Roasted red peppers in a jar are available in most groceries these days, but making them at home is so easy that, when red and yellow peppers are abundant, that’s the way to go. Roasting is a synonym for charring here, and that’s the trick. The peppers are blackened on a grill or stove top on all sides then popped into a paper bag to cool their heels.
Once they’ve sweated themselves out, it’s easy to yank out the stem and dump any liquid and seeds on the inside. Some cooks will be tempted to remove the remaining seeds and whisk off the charred skin under running water, but they’ll lose a lot of flavor in the process. It’s better to take a minute longer and remove seeds and skin by hand.

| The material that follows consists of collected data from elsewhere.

(** Inserting the pair of the next document keeps the ranking in order. *)
Lemma insert_by_key_ranked (self : @SearchEngine F) (x : nat * F)
    (l : list (nat * F)) :
  key_order (x.2 :: l.*2) →
  Forall (λ y, y.1 < x.1 ∧ str_lt (url_at self y.1) (url_at self x.1)) l →
  StronglySorted (ranks_before self) l →
  StronglySorted (ranks_before self) (insert_by_key x l).
Proof.
  intros Hord Hidx Hs. induction Hs as [|y l Hl IH Hy]; simpl.
  - repeat constructor.
  - inversion_clear Hidx as [|?? Hyx Hidx'].
    assert (Hx_in : x.2 ∈ x.2 :: (y :: l).*2) by left.
    assert (Hy_in : y.2 ∈ x.2 :: (y :: l).*2) by (right; left).
    destruct (s_ltb x.2 y.2) eqn:Hxy.
    + constructor; [by constructor|].
      destruct (Hord _ _ y.2 Hx_in Hy_in Hy_in Hxy) as [Hyx' _].
      constructor.
      { split; [done|]. by rewrite Hxy. }
      apply Forall_forall. intros z Hz.
      assert (Hz_in : z.2 ∈ x.2 :: (y :: l).*2).
      { right; right. by apply list_elem_of_fmap_2. }
      rewrite Forall_forall in Hy. destruct (Hy z Hz) as [Hzy _].
      destruct (Hord _ _ z.2 Hx_in Hy_in Hz_in Hxy) as [_ [Hxz|Hzy']];
        [|congruence].
      destruct (Hord _ _ x.2 Hx_in Hz_in Hx_in Hxz) as [Hzx _].
      split; [done|]. by rewrite Hxz.
    + constructor.
      * apply IH; [|done].
        eapply key_order_subseteq; [|exact Hord].
        intros a [->|Ha]%elem_of_cons; [left|by right; right].
      * rewrite insert_by_key_perm. constructor; [|done].
        split; [done|]. by intros _.
Qed.

(** *** The loop of [nearest_urls] *)

Lemma rank_loop_perm (pairs acc : list (nat * F)) :
  foldl (λ acc x, sort_by_key (acc ++ [x])) acc pairs ≡ₚ acc ++ pairs.
Proof.
  revert acc. induction pairs as [|x pairs IH]; intros acc; simpl.
  - by rewrite app_nil_r.
  - rewrite IH, sort_by_key_perm. by rewrite <- app_assoc.
Qed.

Lemma rank_loop_sorted (self : @SearchEngine F) (i0 : nat) (ds : list F)
    (acc : list (nat * F)) :
  key_order (acc.*2 ++ ds) →
  (∀ i j, i < j → j < i0 + length ds →
          str_lt (url_at self i) (url_at self j)) →
  Forall (λ y, y.1 < i0) acc →
  StronglySorted (ranks_before self) acc →
  StronglySorted (ranks_before self)
    (foldl (λ acc x, sort_by_key (acc ++ [x])) acc
           (zip (seq i0 (length ds)) ds)).
Proof.
  revert i0 acc. induction ds as [|d ds IH]; intros i0 acc Hord Hurl Hidx Hs;
    simpl; [done|].
  rewrite sort_by_key_snoc, sort_by_key_sorted
    by (by apply (ranks_before_le self)).
  simpl in Hurl. apply IH.
  - eapply key_order_subseteq; [|exact Hord]. intros a.
    rewrite insert_by_key_perm, fmap_cons. simpl.
    rewrite !elem_of_app, !elem_of_cons, !elem_of_app. tauto.
  - intros i j Hij Hj. apply Hurl; lia.
  - rewrite insert_by_key_perm. constructor; [simpl; lia|].
    eapply Forall_impl; [exact Hidx|]. simpl. lia.
  - apply insert_by_key_ranked; [| |done].
    + eapply key_order_subseteq; [|exact Hord]. intros a. simpl.
      rewrite elem_of_app, !elem_of_cons. tauto.
    + eapply Forall_impl; [exact Hidx|]. simpl. intros y Hy.
      split; [done|]. apply Hurl; lia.
Qed.
End Sorting.

Section RankLoop.
Context {F : Type} `{Scalar F}.
Variable arccos : F → F.

Lemma cos_distances_loop (self : @SearchEngine F) (qhat : list F)
    (idx : list nat) (ds : list F) (acc : list (nat * F)) :
  Forall2 (λ i d, distance_of arccos self qhat i = Ok d) idx ds →
  foldM (λ cos_distances i,
           p ← get_column (se_Vt self) i;
           d ← cosDist arccos p qhat;
           Ok (sort_by_key (cos_distances ++ [(i, d)])))
        acc idx
  = Ok (foldl (λ acc x, sort_by_key (acc ++ [x])) acc (zip idx ds)).
Proof.
  intros Hds. revert acc. induction Hds as [|i d idx ds Hd _ IH]; intros acc.
  - done.
  - simpl. unfold distance_of in Hd.
    destruct (get_column (se_Vt self) i) as [p|]; [|done]. simpl in *.
    rewrite Hd. simpl. apply IH.
Qed.

End RankLoop.

Section RankerTheorems.
Context {F : Type} `{Scalar F}.
Variable arccos : F → F.

Lemma strictly_sorted_nth (l : list string) (i j : nat) :
  StronglySorted str_lt l → i < j → j < length l →
  str_lt (nth i l EmptyString) (nth j l EmptyString).
Proof.
  intros Hs. revert i j. induction Hs as [|x l Hs IH Hx]; intros i j Hij Hj.
  - simpl in Hj. lia.
  - destruct j as [|j]; [lia|]. simpl in Hj. destruct i as [|i]; simpl.
    + rewrite Forall_forall in Hx. apply Hx, list_elem_of_In, nth_In. lia.
    + apply IH; lia.
Qed.

Lemma map_nth_seq_id (l : list string) :
  map (λ i, nth i l EmptyString) (seq 0 (length l)) = l.
Proof.
  induction l as [|x l IH]; [done|]. simpl. f_equal.
  rewrite <- seq_shift, map_map. exact IH.
Qed.

Lemma distances_length (self : @SearchEngine F) (qhat ds : list F) :
  distances arccos self qhat ds → length ds = length (se_urls self).
Proof.
  intros Hds. apply Forall2_length in Hds. by rewrite length_seq in Hds.
Qed.

(** The list the loop of [nearest_urls] builds holds every document once,
    with its distance. *)
Lemma cos_distances_spec (self : @SearchEngine F) (qhat ds : list F) :
  distances arccos self qhat ds →
  ∃ ranked,
    cos_distances arccos self qhat = Ok ranked
    ∧ ranked ≡ₚ zip (seq 0 (length (se_urls self))) ds
    ∧ (key_order ds → StronglySorted str_lt (se_urls self) →
       StronglySorted (ranks_before self) ranked).
Proof.
  intros Hds. pose proof (distances_length self qhat ds Hds) as Hlen.
  eexists. split; [by apply cos_distances_loop|]. split.
  - by rewrite rank_loop_perm.
  - intros Hord Hs. rewrite <- Hlen.
    apply rank_loop_sorted; [exact Hord| |constructor|constructor].
    intros i j Hij Hj. apply strictly_sorted_nth; [done..|]. lia.
Qed.

Lemma nearest_urls_spec (self : @SearchEngine F) (qhat ds : list F)
    (no_results : option Z) :
  distances arccos self qhat ds →
  ∃ ranked,
    cos_distances arccos self qhat = Ok ranked
    ∧ ranked ≡ₚ zip (seq 0 (length (se_urls self))) ds
    ∧ (key_order ds → StronglySorted str_lt (se_urls self) →
       StronglySorted (ranks_before self) ranked)
    ∧ nearest_urls arccos self qhat no_results
      = Ok (map (λ pair, url_at self pair.1)
                (slice_to (effective_count self no_results) ranked)).
Proof.
  intros Hds. destruct (cos_distances_spec self qhat ds Hds) as (r&Hr&Hp&Hs).
  exists r. repeat (split; [done|]). unfold nearest_urls. by rewrite Hr.
Qed.


Lemma ranked_length (self : @SearchEngine F) (qhat ds : list F)
    (ranked : list (nat * F)) :
  distances arccos self qhat ds →
  ranked ≡ₚ zip (seq 0 (length (se_urls self))) ds →
  length ranked = length (se_urls self)
  ∧ ranked.*1 ≡ₚ seq 0 (length (se_urls self)).
Proof.
  intros Hds Hp. apply distances_length in Hds. split.
  - rewrite Hp, length_zip, length_seq. lia.
  - rewrite Hp, fst_zip; [done|]. rewrite length_seq. lia.
Qed.

Lemma slice_to_fst (n : Z) (l : list (nat * F)) :
  (slice_to n l).*1 = slice_to n l.*1.
Proof. unfold slice_to. by rewrite fmap_take, length_fmap. Qed.

(** The identifiers of a slice of the ranking: they are distinct documents,
    and all of them when the slice is the whole ranking. *)
Lemma ranked_urls (self : @SearchEngine F) (ranked : list (nat * F)) (n : Z) :
  NoDup (se_urls self) →
  ranked.*1 ≡ₚ seq 0 (length (se_urls self)) →
  let out := map (λ pair, url_at self pair.1) (slice_to n ranked) in
  length out = slice_len n (length (se_urls self))
  ∧ NoDup out ∧ out ⊆ se_urls self
  ∧ (length (se_urls self) ≤ slice_len n (length (se_urls self)) →
     out ≡ₚ se_urls self).
Proof.
  intros Hnd Hp out.
  assert (Hlen : length ranked = length (se_urls self)).
  { by rewrite <- (length_fmap fst), Hp, length_seq. }
  assert (Hout : out = url_at self <$> slice_to n ranked.*1).
  { unfold out. rewrite <- slice_to_fst. by rewrite <- list_fmap_compose. }
  assert (Hin : ∀ i, i ∈ slice_to n ranked.*1 → i < length (se_urls self)).
  { intros i Hi. unfold slice_to in Hi. apply elem_of_take in Hi as (j&Hj&_).
    apply list_elem_of_lookup_2 in Hj. rewrite Hp in Hj.
    apply elem_of_seq in Hj. lia. }
  split; [|split; [|split]].
  - unfold out, slice_to. rewrite length_map, length_take, Hlen.
    unfold slice_len. destruct (0 <=? n)%Z; lia.
  - rewrite Hout. apply NoDup_fmap_2_strong.
    + intros i j Hi Hj Heq. apply Hin in Hi, Hj.
      apply NoDup_ListNoDup in Hnd.
      by apply (proj1 (List.NoDup_nth (se_urls self) EmptyString) Hnd).
    + unfold slice_to. eapply sublist_NoDup; [|apply sublist_take].
      rewrite Hp. apply NoDup_seq.
  - rewrite Hout. intros u (i&->&Hi)%list_elem_of_fmap.
    apply list_elem_of_In, nth_In. by apply Hin.
  - intros Hall. rewrite Hout. unfold slice_to.
    rewrite take_ge by (rewrite length_fmap, Hlen; lia).
    rewrite Hp. apply reflexive_eq, map_nth_seq_id.
Qed.

(** C7, as the code has it: for an engine built on a corpus's document
    index, with [d] documents whose distances are computed, and a requested
    result count [N] other than 0, [nearest_urls] returns without failing
    the identifiers of the first [N] documents of the ranking as a Python
    slice cuts them: distinct documents, exactly [min(N, d)] of them for
    [N >= 1] and all [d] of them when [N >= d].  (A count of 0 is replaced
    by the engine's default; a negative count drops documents from the end
    of the ranking.) *)
Theorem nearest_urls_count (data : corpus) (self : @SearchEngine F)
    (qhat ds : list F) (N : Z) :
  let d := length (se_urls self) in
  extractData data = Ok (se_urls self, se_tags self) →
  distances arccos self qhat ds →
  N ≠ 0%Z →
  ∃ out,
    nearest_urls arccos self qhat (Some N) = Ok out
    ∧ length out = slice_len N d
    ∧ NoDup out ∧ out ⊆ se_urls self
    ∧ ((1 ≤ N)%Z → length out = Nat.min (Z.to_nat N) d)
    ∧ ((Z.of_nat d ≤ N)%Z → out ≡ₚ se_urls self).
Proof.
  intros d Hex Hds HN.
  destruct (extractData_spec data) as (urls&tags&Hex'&Hsu&_).
  rewrite Hex in Hex'. injection Hex' as <- <-.
  apply strictly_sorted_NoDup in Hsu.
  destruct (nearest_urls_spec self qhat ds (Some N) Hds)
    as (ranked&_&Hp&_&Hout).
  destruct (ranked_length self qhat ds ranked Hds Hp) as [_ Hfst].
  destruct (ranked_urls self ranked N Hsu Hfst) as (Hlen&Hnd&Hsub&Hall).
  assert (effective_count self (Some N) = N) as HeN by by destruct N.
  rewrite HeN in Hout. eexists. split; [exact Hout|].
  repeat (split; [done|]). fold d in Hlen, Hall. split.
  - intros HN1. rewrite Hlen. unfold slice_len.
    destruct (Z.leb_spec 0 N); lia.
  - intros HNd. apply Hall. unfold slice_len.
    destruct (Z.leb_spec 0 N); lia.
Qed.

For appetizer toppers, marinating the roasted peppers in good-quality olive oil and garlic for an hour or so is all that’s required. This combo can also be whirled in a mini food processor to make a spreadable paste. Oil-cured olives add a wonderful bass note, and some fresh basil brightens the flavors.
Roasted red and yellow peppers add a little pretty and a lot of yum to soups. Cut into very thin strips to twirl onto the soup, they make a fine garnish to add just before serving. Black bean soup with a dollop of sour cream and a red pepper garnish is perfect for a wintery day. The clever cook knows that roasted red pepper and tomato soup is a cinch with a blender.
Chicken and rice casseroles reach a fever pitch of flavor with the addition of roasted peppers. Red sauces for pasta become silky and the tiniest bit smoky sweet when red and yellow peppers join the party. Turkey tetrazzini, potpies, and quiche brighten with the subtle flavors of roasted peppers woven in.